Readings must come from library materials, faculty owned print materials that have been pre-approved for library purchase, or items linked from the subscription resources licensed by the University Libraries. We cannot scan from photocopies. For copyright compliance, we need the original source.
You can link to library e-journals and database content but cannot, typically, place material on D2L or your course website (i.e. you cannot save a pdf of an article from a database and put it on D2L).
To do this, you must provide a PURL, or persistant URL, to the item. See the guide Links to Library Databases and E-Journals for instructions or ask a librarian -- firstname.lastname@example.org -- if you have any questions.
When instructors have completed the Course Reserves Form and fair use has been determined or copyright permission has been obtained, faculty and staff may post digital copies of copyrighted material to D2L.
Scanned copies of copyrighted works, regardless of the format of the original works, must include a proper copyright notice and attribution. The University Libraries Copyright Policy provides the following guidelines for instances of copying of materials that fall within the scope of fair use:
Please note that the aforementioned guidelines are merely guidelines and, although they have been incorporated into many university policies on copyright compliance, they have not been adopted by any court. Fair use is a flexible doctrine that is context driven. To aid you in determining whether a particular use constitutes fair use, you may make use of the Fair Use Checklist.

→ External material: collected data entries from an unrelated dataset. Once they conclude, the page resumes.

(** * Bid sorting engine and benchmark harness

    A shallow embedding of [EnhancedVectorSorting.cpp] (class [BidSorter],
    [benchmarkSort], [displayBenchmarks], [runBenchmarkComparison]) and of
    the sorting functions of the original [VectorSorting.cpp], together
    with the properties the specification states about them.

    Conventions of the embedding:
    - [size_t] is a 64-bit unsigned integer: a value of [N] below [2^64],
      every arithmetic operation reduced modulo [2^64];
    - [int] is a 32-bit two's complement integer (LP64 / LLP64), and the
      conversion of a [size_t] to [int] keeps the low 32 bits;
    - a [vector<Bid>] is a [list Bid] of at most [max_size] elements; a
      function that modifies the vector it is given returns the new
      vector; [bids[i]] outside of the vector is undefined behaviour in
      C++ and is [None] here;
    - a loop is a function that recurses on a fuel argument and returns
      [None] when the fuel is used up; each function that is called from
      outside supplies the fuel from the size of its vector, and the
      properties below show that it is enough;
    - [partition] also returns the list of the positions it has touched;
    - [std::string] comparison is lexicographic on unsigned bytes;
    - the benchmark harness runs in a world of vectors at addresses and
      of a clock, so that passing a vector by value and passing it by
      reference differ. *)

From Stdlib Require Import ZArith NArith Lia String Ascii.
From Stdlib Require Import SpecFloat.
From stdpp Require Import base option numbers list sorting gmap.

Local Open Scope N_scope.

(** [lia] also decides goals with division and remainder by constants. *)
Ltac Zify.zify_post_hook ::= Z.to_euclidean_division_equations.

(** ** Data model *)

(** [struct Bid]; [amount] is an IEEE 754 double. *)
Record Bid := mkBid {
  bidId : string;
  title : string;
  fund : string;
  amount : spec_float
}.

(** The default constructor [Bid() : amount(0.0)]. *)
Definition Bid_default : Bid := mkBid "" "" "" (S754_zero false).

Abbreviation vector := (list Bid).

(** The three string comparisons the sorting code applies to titles. *)
Definition title_lt (x y : Bid) : bool := String.ltb (title x) (title y).
Definition title_gt (x y : Bid) : bool := String.ltb (title y) (title x).
Definition title_le (x y : Bid) : bool := String.leb (title x) (title y).

(** ** [size_t] and [int] arithmetic *)

Definition SIZE_MOD : N := Eval cbv in 2 ^ 64.
Definition wrap (x : N) : N := x mod SIZE_MOD.
Definition wadd (a b : N) : N := wrap (a + b).
Definition wsub (a b : N) : N := wrap (a + SIZE_MOD - wrap b).
Definition wmul (a b : N) : N := wrap (a * b).

Definition INT_MOD : Z := Eval cbv in (2 ^ 32)%Z.
Definition INT_HALF : Z := Eval cbv in (2 ^ 31)%Z.
(** Conversion of a [size_t] to [int]: the low 32 bits, read as signed. *)
Definition to_int (x : N) : Z :=
  let r := (Z.of_N x mod INT_MOD)%Z in
  if (r <? INT_HALF)%Z then r else (r - INT_MOD)%Z.
(** Conversion of an [int] to [size_t]. *)
Definition of_int (i : Z) : N := Z.to_N (i mod Z.of_N SIZE_MOD).

(** ** [vector<Bid>] operations *)

Definition vsize (bids : vector) : N := N.of_nat (length bids).
Definition at_ (bids : vector) (i : N) : option Bid := bids !! N.to_nat i.
(** [bids[i] = x] *)
Definition assign (bids : vector) (i : N) (x : Bid) : option vector :=
  if i <? vsize bids then Some (<[N.to_nat i := x]> bids) else None.
(** [swap(bids[i], bids[j])] *)
Definition swap (bids : vector) (i j : N) : option vector :=
  x ← at_ bids i; y ← at_ bids j;
  Some (<[N.to_nat j := x]> (<[N.to_nat i := y]> bids)).
(** [vector<Bid>(bids.begin() + lo, bids.begin() + hi)] *)
Definition slice (bids : vector) (lo hi : N) : option vector :=
  if (lo <=? hi) && (hi <=? vsize bids)
  then Some (take (N.to_nat (hi - lo)) (drop (N.to_nat lo) bids))
  else None.

(** The indices a call touches: the value of a scanning cursor each time
    its loop condition is evaluated, every element read, every exchange. *)
Inductive access :=
  | Cursor (i : N)
  | Read (i : N)
  | Swap (i j : N).

Definition within (lo hi : N) (a : access) : Prop :=
  match a with
  | Cursor i | Read i => lo <= i <= hi
  | Swap i j => (lo <= i <= hi) /\ (lo <= j <= hi)
  end.

(** ** The enhanced engine: [class BidSorter] *)

Module BidSorter.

Digital copies of copyrighted works placed on D2L should be made from the original works, owned or approved for purchase by the library.
Faculty or staff may fill out the Course Reserves Form or contact us at email@example.com or 605-677-5349.
A complete citation and the following copyright notice must be attached to each copyrighted work posted in D2L:
"The copyright law of the United States (Title 17, United States Code) governs the making of photocopies or other reproductions of copyrighted materials. Under certain conditions specified in the law, libraries and archives are authorized to furnish a photocopy or other reproduction. One of these specified conditions is that the photocopy or reproduction is not to be used for any purpose other than private study, scholarship, or research. If electronic transmission of reserve material is used for purposes in excess of what constitutes "fair use," that user may be liable for copyright infringement."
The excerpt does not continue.